### Activity
Lines from the line with "destruct (decide (i" to the line with "(** [factor] is" in the entries below, and only those, must be output exactly, with both ends included.

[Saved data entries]
+---+
(** Fragments that arrive once each. *)
Lemma run_once calls : ∀ A d, flow_state A d → calls ≠ [] → Forall (fun c => c.1 ∈ fs) calls →
  NoDup (map (fun c => FragOffset c.1) calls) →
  all_offsets fs = A ∪ list_to_set (map (fun c => FragOffset c.1) calls) →
  (∀ c, c ∈ calls → FragOffset c.1 ∉ A) → (∀ k', k' ≠ k → ipFlows d !! k' = None) →
  ∃ f t d', last calls = Some (f, t) ∧ ipFlows d' = ∅ ∧
    run calls d = (Ok (replicate (length calls - 1) (inl None) ++
                       [inl (Some (datagram f (len (content fs)) (content fs)))]), d').
Proof.
  induction calls as [|[x t] calls IH]; intros A d HA Hn HF HND Hall Hout Hother; [done|].
  apply Forall_cons in HF as [Hx HF]. cbn [fst map] in *. apply NoDup_cons in HND as [Hnx HND].
  pose proof (step_flow A d x t Hx HA) as Hs. unfold arrive in Hs. cbn [list_to_set] in Hall.
  destruct calls as [|c calls].
  - rewrite decide_True in Hs by (rewrite Hall; cbn; set_solver). destruct Hs as (d' & Hs & _ & Ho & Hk).
    exists x, t, d'. split; [done|]. split.
    { apply map_empty. intros k'. destruct (decide (k' = k)) as [->|Hne]; [by apply Hk | by rewrite Ho, Hother]. }
    apply (run_cons_ok x t [] d _ d'); [unfold attempt; by rewrite Hs | done].
  - assert (FragOffset c.1 ≠ FragOffset x) as Hcx by (intros He; apply Hnx; rewrite <- He; left).
    rewrite decide_False in Hs.
    2: { intros He. rewrite Hall in He. specialize (Hout c ltac:(right; left)).
         assert (FragOffset c.1 ∈ {[FragOffset x]} ∪ A) as [?%elem_of_singleton|?]%elem_of_union; [|done..].
         rewrite He. cbn. set_solver. }
    destruct Hs as (d1 & Hs & HA1 & Ho & _).
    destruct (IH ({[FragOffset x]} ∪ A) d1) as (f & t' & d' & Hl & Hd' & Hrun); try done.
    + rewrite Hall. set_solver.
    + intros c' Hc' [He%elem_of_singleton|Hin]%elem_of_union.
      * apply Hnx. rewrite <- He, list_elem_of_fmap. by exists c'.
      * apply (Hout c'); [by right | done].
    + intros k' Hk'. by rewrite Ho, Hother.
    + exists f, t', d'. split; [done|]. split; [done|].
      replace (length ((x, t) :: c :: calls) - 1)%nat with (S (length (c :: calls) - 1)) by (cbn; lia).
      cbn [replicate app]. apply (run_cons_ok x t _ d _ d1); [unfold attempt; by rewrite Hs | done].
Qed.
End one_flow.

(** ** Correctness *)

(** C21 (reassembly): whatever the order in which the fragments of a datagram
    arrive, all calls but the last return nothing, the last one returns the
    datagram with its whole content, and the table is empty again. *)
Theorem defrag_any_order k fs calls : fragmentation k fs → map fst calls ≡ₚ fs →
  ∃ f t d', last calls = Some (f, t) ∧ ipFlows d' = ∅ ∧
    run calls NewIPv4Defragmenter =
      (Ok (replicate (length fs - 1) (inl None) ++
           [inl (Some (datagram f (len (content fs)) (content fs)))]), d').
Proof.
  intros Hfs Hp.
  assert (length calls = length fs) as Hl by (by rewrite <- (Permutation_length Hp), length_map).
  rewrite <- Hl. apply (run_once k fs Hfs calls ∅).
  - by apply flow_start.
  - intros ->. cbn in Hp. apply Permutation_nil_l in Hp. by destruct (fg_some k fs Hfs).
  - apply Forall_forall. intros c Hc. rewrite <- Hp. apply list_elem_of_fmap. by exists c.
  - rewrite <- (map_map fst FragOffset), Hp. by apply (offsets_NoDup k).
  - unfold all_offsets. rewrite <- (map_map fst FragOffset), Hp. set_solver.
  - set_solver.
  - done.
Qed.
(** The cell at [i], [j] is filled before the one at [a], [b]. *)
Definition before (a b i j : nat) : Prop := i < a ∨ i = a ∧ j < b.

Record table (a b : nat) (s : lcs_state) : Prop := {
  tb_rows : length (arr s) = length A;
  tb_cols : ∀ i row, arr s !! i = Some row → length row = length B;
  tb_cell : ∀ i j row v, arr s !! i = Some row → row !! j = Some v →
    (before a b i j ∧ v = Z.of_nat (suffix i j)) ∨ (¬ before a b i j ∧ v = 0%Z);
  tb_max : ∀ i j, before a b i j → (Z.of_nat (suffix i j) <= maxLength s)%Z ∨ length B <= j;
  tb_pos : ∃ ma mb, maxA s = Z.of_nat ma ∧ maxB s = Z.of_nat mb ∧ ma < length A ∧ mb < length B ∧
    (maxLength s = 0%Z ∧ ma = 0 ∧ mb = 0 ∨ maxLength s = Z.of_nat (suffix ma mb));
}.

Lemma suffix_eq a b x : A !! a = Some x → B !! b = Some x →
  suffix a b = S (match a, b with S a', S b' => suffix a' b' | _, _ => 0 end).
Proof. intros Ha Hb. destruct a; cbn [suffix]; rewrite Ha, Hb; by rewrite decide_True. Qed.

Lemma suffix_neq a b x y : A !! a = Some x → B !! b = Some y → x ≠ y → suffix a b = 0.
Proof. intros Ha Hb Hn. destruct a; cbn [suffix]; rewrite Ha, Hb; by rewrite decide_False. Qed.

Lemma before_S a b i j : before a (S b) i j ↔ before a b i j ∨ i = a ∧ j = b.
Proof. unfold before. lia. Qed.

(** A cell that is left zero, and one that is set. *)
Lemma table_skip a b s : suffix a b = 0 → table a b s → table a (S b) s.
Proof.
  intros H0 [Hr Hc Hcell Hmax Hpos]. split; [done | done | | | done].
  - intros i j row v Hi Hj. rewrite before_S. destruct (Hcell i j row v Hi Hj) as [[? ->]|[Hn ->]]; [tauto|].
    destruct (decide (i = a ∧ j = b)) as [[-> ->]|]; [|tauto]. left. rewrite H0. tauto.
  - intros i j [H|[-> ->]]%before_S; [by apply Hmax|]. rewrite H0.
    left. destruct Hpos as (ma & mb & _ & _ & _ & _ & [(-> & _)| ->]); lia.
Qed.
(* ===== verification/PcapCorrect.v ===== *)
(** * Correctness of the capture file writer and reader

    The file format as lists of bytes; what the writer appends; reading a file
    back in either byte order; arbitrary input; reading without copying. *)

From S2P Require Import Prelude Capture Pcap.

(** ** The format *)

Definition enc16 (o : ByteOrder) (v : Z) : bytes :=
  match o with LittleEndian => le16 v | BigEndian => be16 v end.
Definition enc32 (o : ByteOrder) (v : Z) : bytes :=
  match o with LittleEndian => le32 v | BigEndian => be32 v end.

(** [factor] is the number of nanoseconds in a unit of time: 1 or 1000. *)
Definition file_header (o : ByteOrder) (factor snaplen linktype : Z) : bytes :=
  enc32 o (if factor =? 1 then magicNanoseconds else magicMicroseconds) ++
  enc16 o versionMajor ++ enc16 o versionMinor ++ replicate 8 0 ++ enc32 o snaplen ++ enc32 o linktype.

Definition packet_header (o : ByteOrder) (factor : Z) (now : time) (ci : CaptureInfo) : bytes :=
  let t := if IsZero (Timestamp ci) then now else Timestamp ci in
  enc32 o (seconds t) ++ enc32 o (nanoseconds t / factor) ++
  enc32 o (CaptureLength ci) ++ enc32 o (Length ci).

Definition packet_bytes (o : ByteOrder) (factor : Z) (now : time) (p : CaptureInfo * bytes) : bytes :=
  packet_header o factor now p.1 ++ p.2.

Definition file_bytes (o : ByteOrder) (factor snaplen linktype : Z) (now : time)
    (ps : list (CaptureInfo * bytes)) : bytes :=
  file_header o factor snaplen linktype ++ concat (map (packet_bytes o factor now) ps).

(** What a file can hold: 32-bit lengths and times, within the snapshot length. *)
Record packet_ok (snaplen : Z) (now : time) (p : CaptureInfo * bytes) : Prop := {
  po_data : CaptureLength p.1 = len p.2;
  po_snaplen : CaptureLength p.1 <= snaplen;
  po_length : CaptureLength p.1 <= Length p.1 < 4294967296;
  po_time : let t := if IsZero (Timestamp p.1) then now else Timestamp p.1 in
            is_u32 (seconds t) ∧ time_ok t;
}.

(** A packet as it is read back: its time is cut to the resolution of the file. *)
Definition as_read (factor : Z) (now : time) (p : CaptureInfo * bytes) : bytes * CaptureInfo :=
  let t := if IsZero (Timestamp p.1) then now else Timestamp p.1 in
  (p.2, mkCaptureInfo (mkTime (seconds t) (nanoseconds t / factor * factor))
          (CaptureLength p.1) (Length p.1) 0).

Lemma packet_header_len o factor now ci : len (packet_header o factor now ci) = 16.
Proof. by destruct o. Qed.

(** ** What the writer writes *)

Section writing.
Context {W : Type} `{WriterLaws W}.

(** [m] appends [b] to the output, or a part of [b] if it fails. *)
Definition appends {A} (b : bytes) (m : M (PcapWriter W) A) (s : PcapWriter W) : Prop :=
  wp m (fun _ s' => written (w_w s') = written (w_w s) ++ b ∧
                    w_tsScaler s' = w_tsScaler s ∧ length (w_buf s') = 16%nat)
       (fun _ s' => ∃ n, written (w_w s') = written (w_w s) ++ take n b) s.

Lemma appends_seq {A} b1 b2 (m1 : M (PcapWriter W) unit) (m2 : M (PcapWriter W) A) s :
  appends b1 m1 s →
  (∀ s', w_tsScaler s' = w_tsScaler s → length (w_buf s') = 16%nat → appends b2 m2 s') →
  appends (b1 ++ b2) (_ ← m1; m2) s.
Proof.
  intros H1 H2. unfold appends. rewrite wp_bind. refine (wp_mono _ _ _ _ _ _ _ _ H1).
  - intros _ s' (Hw & Ht & Hb). refine (wp_mono _ _ _ _ _ _ _ _ (H2 s' Ht Hb)).
    + intros a s2 (Hw2 & Ht2 & Hb2). rewrite Hw2, Hw, app_assoc. by rewrite Ht2.
    + intros e s2 [n Hn]. exists (length b1 + n)%nat. by rewrite Hn, Hw, take_app_add, app_assoc.
  - intros e s' [n Hn]. exists (Nat.min n (length b1)). rewrite Hn. f_equal.
    rewrite take_app_le by lia. by rewrite <- take_take, (take_ge b1 (length b1)).
Qed.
+---+
### Output
    destruct (decide (i = a ∧ j = b)) as [[-> ->]|]; [|tauto]. left. rewrite H0. tauto.
  - intros i j [H|[-> ->]]%before_S; [by apply Hmax|]. rewrite H0.
    left. destruct Hpos as (ma & mb & _ & _ & _ & _ & [(-> & _)| ->]); lia.
Qed.
(* ===== verification/PcapCorrect.v ===== *)
(** * Correctness of the capture file writer and reader

    The file format as lists of bytes; what the writer appends; reading a file
    back in either byte order; arbitrary input; reading without copying. *)

From S2P Require Import Prelude Capture Pcap.

(** ** The format *)

Definition enc16 (o : ByteOrder) (v : Z) : bytes :=
  match o with LittleEndian => le16 v | BigEndian => be16 v end.
Definition enc32 (o : ByteOrder) (v : Z) : bytes :=
  match o with LittleEndian => le32 v | BigEndian => be32 v end.

(** [factor] is the number of nanoseconds in a unit of time: 1 or 1000. *)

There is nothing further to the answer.